Il s’agit d’une véritable révolution pour les fournisseurs de véhicules électriques à batterie (VEB), dont les modèles sont utilisés dans des mines du Canada après des années de recherche et de développement. C’est une victoire pour les exploitants qui dépensent des sommes astronomiques chaque année pour envoyer de l’air par force dans la mine afin d’éliminer les particules diesel cancérigènes, et également pour les mineurs de fond qui travailleront désormais dans des environnements plus calmes et plus sains.

Si les VEB sont une révélation dans l’environnement de travail souterrain, ils ne sont toutefois pas exempts de risques et s’accompagnent de leur propre lot de considérations en termes de sécurité.

Le principal mode de défaillance dans les VEB est le glissement thermique dans les systèmes de batterie, lorsque la température d’une des cellules augmente à tel point que l’électrolyte liquide prend feu, entraînant une réaction en chaîne dans les cellules adjacentes qui, dans le cas de figure le plus sombre, déclenche un incendie. Dans le secteur minier, le glissement thermique peut se produire si une batterie est mal montée, si elle se remplit de liquide de refroidissement, si elle subit une perforation ou un fort impact, ou encore si un court-circuit se développe à l’intérieur de la cellule. Le court-circuit interne est le sort réservé à la plupart des batteries anciennes en raison de formations microscopiques de lithium semblables à des pics, les dendrites, qui s’accumulent dans une cellule pendant sa durée de vie. Une fois qu’elles sont suffisamment longues, les pointes peuvent provoquer un court-circuit dans la batterie. Si la cellule est complètement chargée et l’accumulation de dendrites suffisamment importante lors du court-circuit, la réaction tant redoutée de glissement thermique se produira alors.

« Un court-circuit provoqué par une accumulation de dendrites est le mode de défaillance le plus redouté », expliquait Brian Huff, vice-président de la technologie à Artisan Vehicle Systems. « Pratiquement tout le reste peut être surveillé et évité. Le court-circuit se produit officieusement et est difficile à prévoir. » Les batteries doivent être remplacées relativement tôt ou chargées plus lentement afin de réduire les chances d’un court-circuit entraîné par une accumulation de dendrites, indiquait-il.

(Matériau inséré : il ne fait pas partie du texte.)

Lemma covered_resample (x : token) (s : lda_gibbs) :
  NoDup (fst <$> token_order (idx_ s)) -> x ∈ token_order (idx_ s) ->
  covered s -> is_Some (assigned s x) ->
  exists s', resample_token x s = Some s' /\ covered s'.
Proof.
  forget_library.
  intros Hnd Hx (C1 & C2 & C3) [old Hold]. destruct x as [[d n] w].
  pose proof (dwt_read_assigned _ _ _ _ _ Hold) as Hread.
  assert (forall (Q : token -> Prop) `{!forall y, Decision (Q y)},
            Q (d, n, w) ->
            1 <= tally (fun y => assigned s y = Some old /\ Q y)
                   (token_order (idx_ s))) as Hone.
  { intros Q HQ Hq.
    destruct (tally_change (fun y => assigned s y = Some old /\ Q y)
                (fun y => assigned s y = Some old /\ Q y)
                (token_order (idx_ s)) (d, n, w) Hnd Hx) as [_ T2]; [done|].
    rewrite ind_true in T2 by done. done. }
  destruct (decrease_counts_is_Some old w d s) as [s1 Hd].
  { specialize (C1 old w). specialize (Hone (fun y => y.2 = w) _ eq_refl). lia. }
  { specialize (C2 d old). specialize (Hone (fun y => y.1.1 = d) _ eq_refl). lia. }
  { specialize (C3 old). specialize (Hone (fun y => True) _ I). lia. }
  rewrite <- Hread in Hd.
  destruct (resample_token_is_Some _ _ _ _ _ Hd) as [s' Hs]. exists s'.
  split; [done|].
  pose proof (token_step_idx false _ _ _ Hs) as Hidx.
  apply resample_token_effect in Hs as (s1' & new & r & Hd' & ->).
  rewrite Hd in Hd'. injection Hd' as <-. rewrite Hread in Hd.
  destruct (decrease_counts_stored _ _ _ _ _ Hd) as (D1 & D2 & D3).
  destruct (increase_counts_stored new w d (dwt_assign d n new (set_rng s1 r)))
    as (S1 & S2 & S3).
  assert (doc_word_topic_ s1 = doc_word_topic_ s) as Hdwt.
  { by rewrite (decrease_counts_state _ _ _ _ _ Hd). }
  unfold covered. rewrite Hidx.
  assert (forall (Q : token -> Prop) `{!forall y, Decision (Q y)} t,
    tally (fun y => assigned (increase_counts new w d
                      (dwt_assign d n new (set_rng s1 r))) y = Some t /\ Q y)
          (token_order (idx_ s)) + ind (t = old /\ Q (d, n, w))
    = tally (fun y => assigned s y = Some t /\ Q y) (token_order (idx_ s))
       + ind (t = new /\ Q (d, n, w))
    /\ ind (t = old /\ Q (d, n, w))
       <= tally (fun y => assigned s y = Some t /\ Q y)
            (token_order (idx_ s))) as T.
  { intros Q HQ t.
    assert (forall y, assigned (increase_counts new w d
                        (dwt_assign d n new (set_rng s1 r))) y
                      = if decide (y.1 = (d, n)) then Some new
                        else assigned s y) as Ha.
    { intros y.
      change (assigned (increase_counts new w d
                (dwt_assign d n new (set_rng s1 r))) y)
        with (assigned (dwt_assign d n new (set_rng s1 r)) y).
      rewrite assigned_dwt_assign. case_decide; [done|].
      unfold assigned; cbn. by rewrite Hdwt. }
    destruct (tally_change (fun y => assigned s y = Some t /\ Q y)
                (fun y => assigned (increase_counts new w d
                      (dwt_assign d n new (set_rng s1 r))) y = Some t /\ Q y)
                (token_order (idx_ s)) (d, n, w) Hnd Hx) as [T1 T2].
    { intros y _ Hy. rewrite Ha. by rewrite decide_False. }
    rewrite Ha, decide_True, Hold in T1 by done. rewrite Hold in T2.
    rewrite (ind_iff (Some new = Some t /\ Q (d, n, w))
               (t = new /\ Q (d, n, w))) in T1 by intuition congruence.
    rewrite (ind_iff (Some old = Some t /\ Q (d, n, w))
               (t = old /\ Q (d, n, w))) in T1, T2 by intuition congruence.
    done. }
  repeat split.
  - intros t w'. rewrite S1. destruct (T (fun y => y.2 = w') _ t) as [T1 T2].
    specialize (C1 t w'). cbn in T1, T2.
    rewrite (ind_iff (t = new /\ w = w') (t = new /\ w' = w)) in T1
      by intuition congruence.
    rewrite (ind_iff (t = old /\ w = w') (t = old /\ w' = w)) in T1, T2
      by intuition congruence.
    change (stored_term (dwt_assign d n new (set_rng s1 r)) w' t)
      with (stored_term s1 w' t). rewrite D1. lia.
  - intros d' t. rewrite S2. destruct (T (fun y => y.1.1 = d') _ t) as [T1 T2].
    specialize (C2 d' t). cbn in T1, T2.
    rewrite (ind_iff (t = new /\ d = d') (d' = d /\ t = new)) in T1
      by intuition congruence.
    rewrite (ind_iff (t = old /\ d = d') (d' = d /\ t = old)) in T1, T2
      by intuition congruence.
    change (stored_doc (dwt_assign d n new (set_rng s1 r)) d' t)
      with (stored_doc s1 d' t). rewrite D2. lia.
  - intros t. rewrite S3. destruct (T (fun y => True) _ t) as [T1 T2].
    specialize (C3 t). cbn in T1, T2.
    rewrite (ind_iff (t = new /\ True) (t = new)) in T1 by intuition congruence.
    rewrite (ind_iff (t = old /\ True) (t = old)) in T1, T2
      by intuition congruence.
    change (stored_topic (dwt_assign d n new (set_rng s1 r)) t)
      with (stored_topic s1 t). rewrite D3. lia.
Qed.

Les méthodes de prévention ont cependant leurs limites. « Essentiellement, la plupart des considérations en matière de sécurité et les évaluations des risques doivent envisager la probabilité qu’un [glissement thermique] se produise, et elles doivent être en mesure de le contenir », déclarait M. Huff. « L’objectif pour la conception des systèmes de batterie est de s’assurer que les conditions de glissement thermique restent à l’intérieur de la boîte. »

Les feux de batterie qui s’échappent de la boîte peuvent avoir des conséquences graves en raison de leur proximité à l’huile hydraulique, au fluide de transmission et aux tuyaux en caoutchouc, expliquait-il.

Composition chimique de la batterie

Artisan a opté pour une composition chimique de batterie au lithium-fer-phosphate (batterie LFP ou LiFePO4) qui ne brûle pas autant afin de contenir le risque de glissement thermique. Par rapport aux cellules au lithium-nickel-manganèse-oxyde de cobalt (NMC), les cellules LFP supportent aussi des températures plus élevées avant que ne se déclenche le glissement thermique.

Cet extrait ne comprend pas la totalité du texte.